Problem statement
Go to the line holding "if bool_decide ((if" in the entries below and write out exactly every line down to and including the line holding "(** [ARRAY_ASSIGNMENT_PREFIX.test(current)]: a".

Source information

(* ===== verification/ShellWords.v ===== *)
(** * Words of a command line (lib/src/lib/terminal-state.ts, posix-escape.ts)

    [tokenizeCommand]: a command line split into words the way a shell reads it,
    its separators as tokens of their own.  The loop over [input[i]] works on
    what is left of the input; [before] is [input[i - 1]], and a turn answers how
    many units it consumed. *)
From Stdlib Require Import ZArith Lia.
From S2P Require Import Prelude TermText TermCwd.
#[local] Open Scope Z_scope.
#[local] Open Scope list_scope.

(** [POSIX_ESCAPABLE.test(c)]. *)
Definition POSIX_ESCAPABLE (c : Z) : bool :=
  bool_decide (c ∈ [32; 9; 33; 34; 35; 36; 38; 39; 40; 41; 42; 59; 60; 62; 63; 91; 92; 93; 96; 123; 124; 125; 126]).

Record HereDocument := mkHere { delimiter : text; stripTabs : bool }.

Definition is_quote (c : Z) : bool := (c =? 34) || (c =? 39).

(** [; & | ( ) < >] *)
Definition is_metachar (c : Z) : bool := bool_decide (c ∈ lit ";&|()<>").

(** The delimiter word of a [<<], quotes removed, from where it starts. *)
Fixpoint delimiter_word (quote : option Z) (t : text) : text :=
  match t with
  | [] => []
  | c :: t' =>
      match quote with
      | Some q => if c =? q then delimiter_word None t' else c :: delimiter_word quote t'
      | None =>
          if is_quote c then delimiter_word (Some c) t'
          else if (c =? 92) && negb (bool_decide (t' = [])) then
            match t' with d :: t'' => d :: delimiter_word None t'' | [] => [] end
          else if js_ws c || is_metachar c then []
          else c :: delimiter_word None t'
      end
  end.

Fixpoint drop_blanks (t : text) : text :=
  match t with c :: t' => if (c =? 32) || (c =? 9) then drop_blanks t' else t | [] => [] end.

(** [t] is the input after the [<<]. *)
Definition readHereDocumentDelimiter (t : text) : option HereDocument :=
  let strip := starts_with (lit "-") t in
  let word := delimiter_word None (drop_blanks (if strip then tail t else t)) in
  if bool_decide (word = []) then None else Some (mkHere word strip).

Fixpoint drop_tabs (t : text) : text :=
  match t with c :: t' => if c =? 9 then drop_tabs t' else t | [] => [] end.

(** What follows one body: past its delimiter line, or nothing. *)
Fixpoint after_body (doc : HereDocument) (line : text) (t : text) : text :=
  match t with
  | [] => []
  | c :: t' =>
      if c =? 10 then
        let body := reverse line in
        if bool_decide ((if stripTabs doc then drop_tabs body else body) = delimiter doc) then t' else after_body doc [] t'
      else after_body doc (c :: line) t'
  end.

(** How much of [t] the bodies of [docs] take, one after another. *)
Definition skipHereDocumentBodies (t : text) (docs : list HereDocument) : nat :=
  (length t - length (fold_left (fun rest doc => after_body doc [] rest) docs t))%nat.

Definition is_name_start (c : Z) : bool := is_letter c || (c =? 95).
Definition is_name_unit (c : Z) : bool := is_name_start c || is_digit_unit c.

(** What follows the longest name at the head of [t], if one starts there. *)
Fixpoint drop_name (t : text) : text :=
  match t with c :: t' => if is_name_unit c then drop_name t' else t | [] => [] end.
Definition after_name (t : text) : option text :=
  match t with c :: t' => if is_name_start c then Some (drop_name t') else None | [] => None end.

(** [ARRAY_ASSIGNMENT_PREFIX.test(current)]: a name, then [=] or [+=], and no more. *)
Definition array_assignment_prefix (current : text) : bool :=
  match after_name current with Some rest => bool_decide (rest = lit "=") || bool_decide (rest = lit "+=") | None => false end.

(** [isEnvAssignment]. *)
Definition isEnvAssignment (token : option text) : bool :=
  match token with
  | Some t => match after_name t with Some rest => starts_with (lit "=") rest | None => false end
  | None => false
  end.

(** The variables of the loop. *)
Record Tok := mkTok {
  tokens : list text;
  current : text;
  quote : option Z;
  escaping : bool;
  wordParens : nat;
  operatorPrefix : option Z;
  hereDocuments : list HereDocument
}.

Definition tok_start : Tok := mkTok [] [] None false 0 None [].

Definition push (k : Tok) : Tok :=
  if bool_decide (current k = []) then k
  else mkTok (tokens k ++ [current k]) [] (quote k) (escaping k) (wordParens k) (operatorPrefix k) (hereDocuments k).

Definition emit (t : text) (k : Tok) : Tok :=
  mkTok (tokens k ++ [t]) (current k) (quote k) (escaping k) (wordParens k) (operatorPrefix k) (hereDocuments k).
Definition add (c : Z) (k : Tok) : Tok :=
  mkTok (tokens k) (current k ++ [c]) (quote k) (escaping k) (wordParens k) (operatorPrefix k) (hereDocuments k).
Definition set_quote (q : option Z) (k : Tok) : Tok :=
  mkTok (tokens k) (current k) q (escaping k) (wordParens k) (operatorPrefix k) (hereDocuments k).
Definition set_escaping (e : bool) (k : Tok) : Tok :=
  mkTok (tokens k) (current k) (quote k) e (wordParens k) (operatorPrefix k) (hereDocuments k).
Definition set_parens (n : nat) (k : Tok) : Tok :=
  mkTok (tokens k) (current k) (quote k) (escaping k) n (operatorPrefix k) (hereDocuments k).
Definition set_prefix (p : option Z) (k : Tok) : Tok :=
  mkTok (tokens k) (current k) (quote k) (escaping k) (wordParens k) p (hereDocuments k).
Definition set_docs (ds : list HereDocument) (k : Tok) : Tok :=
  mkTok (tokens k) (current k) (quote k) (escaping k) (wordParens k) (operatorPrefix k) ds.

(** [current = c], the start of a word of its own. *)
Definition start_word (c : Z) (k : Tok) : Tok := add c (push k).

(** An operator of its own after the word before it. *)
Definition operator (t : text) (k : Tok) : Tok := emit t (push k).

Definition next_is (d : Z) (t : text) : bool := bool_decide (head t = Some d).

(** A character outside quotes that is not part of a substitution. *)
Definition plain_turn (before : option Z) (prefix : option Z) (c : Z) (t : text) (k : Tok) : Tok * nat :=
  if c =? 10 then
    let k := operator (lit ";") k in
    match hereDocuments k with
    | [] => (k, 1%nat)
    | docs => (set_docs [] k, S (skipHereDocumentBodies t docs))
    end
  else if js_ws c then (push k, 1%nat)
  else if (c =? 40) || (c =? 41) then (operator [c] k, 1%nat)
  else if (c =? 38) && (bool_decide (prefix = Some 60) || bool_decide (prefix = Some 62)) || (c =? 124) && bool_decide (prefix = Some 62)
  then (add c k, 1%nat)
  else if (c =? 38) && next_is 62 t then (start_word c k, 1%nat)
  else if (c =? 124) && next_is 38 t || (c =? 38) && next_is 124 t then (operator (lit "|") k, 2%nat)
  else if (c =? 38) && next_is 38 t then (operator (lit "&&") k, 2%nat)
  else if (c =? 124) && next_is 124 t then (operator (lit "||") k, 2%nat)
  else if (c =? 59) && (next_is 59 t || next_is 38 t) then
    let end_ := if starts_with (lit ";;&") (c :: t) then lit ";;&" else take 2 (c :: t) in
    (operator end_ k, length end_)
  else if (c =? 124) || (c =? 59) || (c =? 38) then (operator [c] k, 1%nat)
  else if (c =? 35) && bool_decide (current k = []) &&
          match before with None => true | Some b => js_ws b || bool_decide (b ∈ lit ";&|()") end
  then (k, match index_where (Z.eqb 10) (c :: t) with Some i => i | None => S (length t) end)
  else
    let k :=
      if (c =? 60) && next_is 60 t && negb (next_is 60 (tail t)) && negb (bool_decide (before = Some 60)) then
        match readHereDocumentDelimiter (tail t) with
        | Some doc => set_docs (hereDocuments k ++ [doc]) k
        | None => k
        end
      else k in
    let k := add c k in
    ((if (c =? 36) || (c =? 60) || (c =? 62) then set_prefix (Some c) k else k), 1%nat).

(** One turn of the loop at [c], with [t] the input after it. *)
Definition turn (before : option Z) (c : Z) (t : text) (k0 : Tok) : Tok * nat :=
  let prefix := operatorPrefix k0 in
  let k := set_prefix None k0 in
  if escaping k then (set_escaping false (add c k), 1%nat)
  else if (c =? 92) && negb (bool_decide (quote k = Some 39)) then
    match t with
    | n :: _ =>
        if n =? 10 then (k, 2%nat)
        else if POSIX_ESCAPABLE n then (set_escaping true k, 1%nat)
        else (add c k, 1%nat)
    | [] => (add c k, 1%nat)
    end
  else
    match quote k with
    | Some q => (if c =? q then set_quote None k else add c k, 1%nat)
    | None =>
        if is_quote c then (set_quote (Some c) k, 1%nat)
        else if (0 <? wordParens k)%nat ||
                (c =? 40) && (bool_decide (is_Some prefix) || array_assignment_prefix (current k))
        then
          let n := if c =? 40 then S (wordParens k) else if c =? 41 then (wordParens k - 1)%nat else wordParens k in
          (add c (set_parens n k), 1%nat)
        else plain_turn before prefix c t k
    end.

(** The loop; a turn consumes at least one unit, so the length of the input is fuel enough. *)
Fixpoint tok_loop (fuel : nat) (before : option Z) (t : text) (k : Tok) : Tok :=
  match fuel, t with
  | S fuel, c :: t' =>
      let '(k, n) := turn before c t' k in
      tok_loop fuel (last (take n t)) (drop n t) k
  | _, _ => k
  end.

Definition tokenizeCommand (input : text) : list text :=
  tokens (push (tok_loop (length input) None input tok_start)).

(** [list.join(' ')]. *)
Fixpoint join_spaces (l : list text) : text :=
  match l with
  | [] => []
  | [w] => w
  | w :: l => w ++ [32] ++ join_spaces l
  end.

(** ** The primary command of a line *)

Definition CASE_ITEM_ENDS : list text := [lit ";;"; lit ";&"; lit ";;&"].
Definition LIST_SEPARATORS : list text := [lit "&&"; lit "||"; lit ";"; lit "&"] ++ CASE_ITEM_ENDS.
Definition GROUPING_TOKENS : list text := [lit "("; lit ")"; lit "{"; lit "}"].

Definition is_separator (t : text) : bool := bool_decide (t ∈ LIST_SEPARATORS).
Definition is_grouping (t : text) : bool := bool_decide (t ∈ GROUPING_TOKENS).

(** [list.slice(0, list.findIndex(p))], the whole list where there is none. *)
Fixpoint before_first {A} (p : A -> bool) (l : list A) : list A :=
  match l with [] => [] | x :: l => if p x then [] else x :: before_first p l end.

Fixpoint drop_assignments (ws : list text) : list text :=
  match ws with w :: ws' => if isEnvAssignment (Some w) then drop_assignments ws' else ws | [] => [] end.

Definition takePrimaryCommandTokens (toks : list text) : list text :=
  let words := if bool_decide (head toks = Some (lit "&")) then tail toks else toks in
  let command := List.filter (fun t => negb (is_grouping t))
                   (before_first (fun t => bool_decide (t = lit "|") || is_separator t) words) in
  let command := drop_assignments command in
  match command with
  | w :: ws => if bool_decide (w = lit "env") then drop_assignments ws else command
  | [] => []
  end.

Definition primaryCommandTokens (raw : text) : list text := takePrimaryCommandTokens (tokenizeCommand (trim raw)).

Answer area
        if bool_decide ((if stripTabs doc then drop_tabs body else body) = delimiter doc) then t' else after_body doc [] t'
      else after_body doc (c :: line) t'
  end.

(** How much of [t] the bodies of [docs] take, one after another. *)
Definition skipHereDocumentBodies (t : text) (docs : list HereDocument) : nat :=
  (length t - length (fold_left (fun rest doc => after_body doc [] rest) docs t))%nat.

Definition is_name_start (c : Z) : bool := is_letter c || (c =? 95).
Definition is_name_unit (c : Z) : bool := is_name_start c || is_digit_unit c.

(** What follows the longest name at the head of [t], if one starts there. *)
Fixpoint drop_name (t : text) : text :=
  match t with c :: t' => if is_name_unit c then drop_name t' else t | [] => [] end.
Definition after_name (t : text) : option text :=
  match t with c :: t' => if is_name_start c then Some (drop_name t') else None | [] => None end.

(** [ARRAY_ASSIGNMENT_PREFIX.test(current)]: a name, then [=] or [+=], and no more. *)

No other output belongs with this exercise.